Silas sorriu complacente repleto de suavidade ao se lembrar do momento de pleno amor na praia azul de areias escaldantes em meio a umas dunas. A jovem observou Silas a sorrir e indagou por que ele estava a sorrir de forma tão displicente. Silas apenas sorriu e então gargalhou ao dizer a meiga jovem que era o caso do amor estranho que um dia eles assistiram.

--- Quando? – indagou Verinha a sorrir também.

--- Um dia. Faz tempo. Na praia. Os dois namorados. – sorriu Silas ao lembrar que também tinha feito o pleno amor a dois.

--- Ah bom. Disso você não esquece. Nem me lembrava mais. – sorriu Verinha ao chamar Silas para o quarto de casal.

E então, eles fizeram um verdadeiro amor sublime para lembrar de fato o que tinham visto nas dunas da praia distante e sem quase ninguém.

No domingo daquela semana, os amantes foram passear ao longo, em uma praia deserta, onde apenas o vento açoitava as paredes rochosas de suas estepes colossais de cinco metros de altura e para cima e para dentro ao longo da terra plana comungavam verdadeiras planícies extraordinárias varrendo o chão com o céu. O marulhar das ondas vinham se por até aos pés dos amantes. Verinha corria temerosa se atracando ao rapaz. A moça receosa penetrava em umas cavernas abertas pela própria natureza na rocha árdua. Os amantes estavam ali solitários a contemplar a própria natureza. As roupas de banho que a moça trajava podia se notar muito bem a silhueta de seu corpo ardente e amado.
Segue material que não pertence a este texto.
(** * tldv-mcp-server: the API client and the tool adapter

    A shallow embedding of [src/api/tldv-api.ts] (the [TldvApi] class), of the
    two schemas of [src/api/schemas.ts] the client parses with, and of the four
    tool handlers of [src/index.ts].

    JavaScript values are an inductive type, a promise is its settlement
    together with the effects observed before it settles (the HTTP calls and
    the timer waits), and the network is an oracle giving what [axios] does
    at each attempt. *)

From Stdlib Require Import ZArith String List Ascii Bool Lia.
From Stdlib Require Import DecimalString.
From Equations Require Import Equations.
From Equations.Prop Require Import Logic.
Import ListNotations.

Open Scope string_scope.
Open Scope Z_scope.

Set Warnings "-register-all".

(** ** JavaScript values *)

Module Js.

(** A JavaScript number.  [Integer z] is the number nearest to the integer
    [z] (the integer itself when it is below 2^53); a finite number that is
    no integer is given by its sign and by the text [toString] prints for it. *)
Inductive number : Type :=
| Integer (z : Z)
| NonInteger (negative : bool) (text : string)
| Infinity (negative : bool)
| NaN.

Coercion Integer : Z >-> number.

(** What a decoded response body, or an envelope, can be; a decoded JSON
    object is its list of properties in insertion order. *)
Inductive value : Type :=
| VUndefined
| VNull
| VBool (b : bool)
| VNum (n : number)
| VStr (s : string)
| VArr (items : list value)
| VObj (props : list (string * value)).

(** [if (n)] for a number: 0 and NaN are falsy. *)
Definition number_truthy (n : number) : bool :=
  match n with
  | Integer z => negb (z =? 0)
  | NonInteger _ _ | Infinity _ => true
  | NaN => false
  end.

(** [if (v)]: the falsy values are undefined, null, false, 0, NaN and the
    empty string. *)
Definition truthy (v : value) : bool :=
  match v with
  | VUndefined | VNull => false
  | VBool b => b
  | VNum n => number_truthy n
  | VStr s => negb (s =? "")%string
  | VArr _ | VObj _ => true
  end.

(** [typeof v === 'object']: null, arrays and objects. *)
Definition typeof_object (v : value) : bool :=
  match v with
  | VNull | VArr _ | VObj _ => true
  | _ => false
  end.

Fixpoint lookup (k : string) (props : list (string * value)) : option value :=
  match props with
  | [] => None
  | (k', v) :: rest => if (k' =? k)%string then Some v else lookup k rest
  end.

Definition has_key (k : string) (props : list (string * value)) : bool :=
  match lookup k props with Some _ => true | None => false end.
Vozes distantes. Eram pessoas a transitar por cima onde os amantes estavam encolhidos nas cavernas abertas na rocha antiga feita com esmero, de cores avermelhadas e escurecidas. As vozes tomaram rumo diferente de onde estavam os amantes. Os dois sorriram e então se fez amor à sombra do penhasco sob as ondas do mar aberto a salpicar salgadas porções das águas onde retinham a vida. Era o orgasmo da natureza feito a qualquer motivo. Logo após o descanso os amantes foram até a praia já um tanto cheia para se banhar e retirar os salpicos do orgasmo. Era amor tão delirante como fora em tempos juvenis. Verinha sorria a um só tempo a sacudir água nos magros peitos de Silas. Esse se ajeitava e sacudia em troca salpicos de ondas para a moça correr à praia até cansar. Tantas horas perdidas pelo tempo e que então Silas tentava reaver. Após aquele eterno aconchego os amantes seguiram rumo afora até chegar a uma vila onde havia um rústico bar. E por ali se refestelaram de mariscos e goiamuns ao toque de uma sanfona puxada por um acordeonista sem nome. Do meio da terra surgiu a figura de um esmoler a pedir a ajuda dos amantes. Ele era o Molambo, com certeza. Verificou o jovem Silas.

--- Você é Molambo? – indagou surpreso o jovem Silas.

--- Sim. Uma esmola, pelo santo amor de Deus! – recitou o velho encanecido Molambo.

--- E o senhor mora por esses lados da praia? - pesquisou de forma sutil a moça Verinha.

--- Eu moro aqui mesmo. – respondeu Molambo ao receber uma nota do rapaz Silas.

--- Mas eu conheço o senhor de há muito. Eu era moçinha. Pequena. E o senhor era morador de um casebre de papelão! Nossa Senhora! – disse alarmada a moça Verinha.

--- Isso foi há muito tempo. Hoje eu moro aqui, onde nasci. – recitou Molambo.

--- E como é o seu nome verdadeiro? – indagou Silas a pesquisar o homem.

--- Diomedes, meu filho. Diomedes. Aqui ninguém me chama desse nome de Molambo. – respondeu o velho cabisbaixo.

--- Você tem filhos? – indagou Silas ainda surpreso.

--- Não. Filhos, não. Eu moro com a minha irmã lá no alto depois do rio. – falou Molambo ainda cabisbaixo a guardar seu dinheiro.

Silas olhou para Vera Muniz querendo dizer que ali tinha uma idéia. Ela então compreendeu o que o rapaz falou ou quis falar. Afinal eles estavam diante de uma figura que para eles fez história pelo medo que o dois sentia quando meninos. O homem, de seus sessenta anos, ainda era vivo. Talvez tivesse mais algo para contar, no lugar de somente pedir esmolas. Talvez.

--- Mas o senhor nunca casou? – indagou Silas alarmado.

--- Há muito tempo eu era noivo. Mas a moçinha logo morreu no dia do casamento. – recitou Molambo como quem queria chorar

--- O vestido de noiva! – argumentou alarmado o rapaz dizendo isso para Vera Muniz.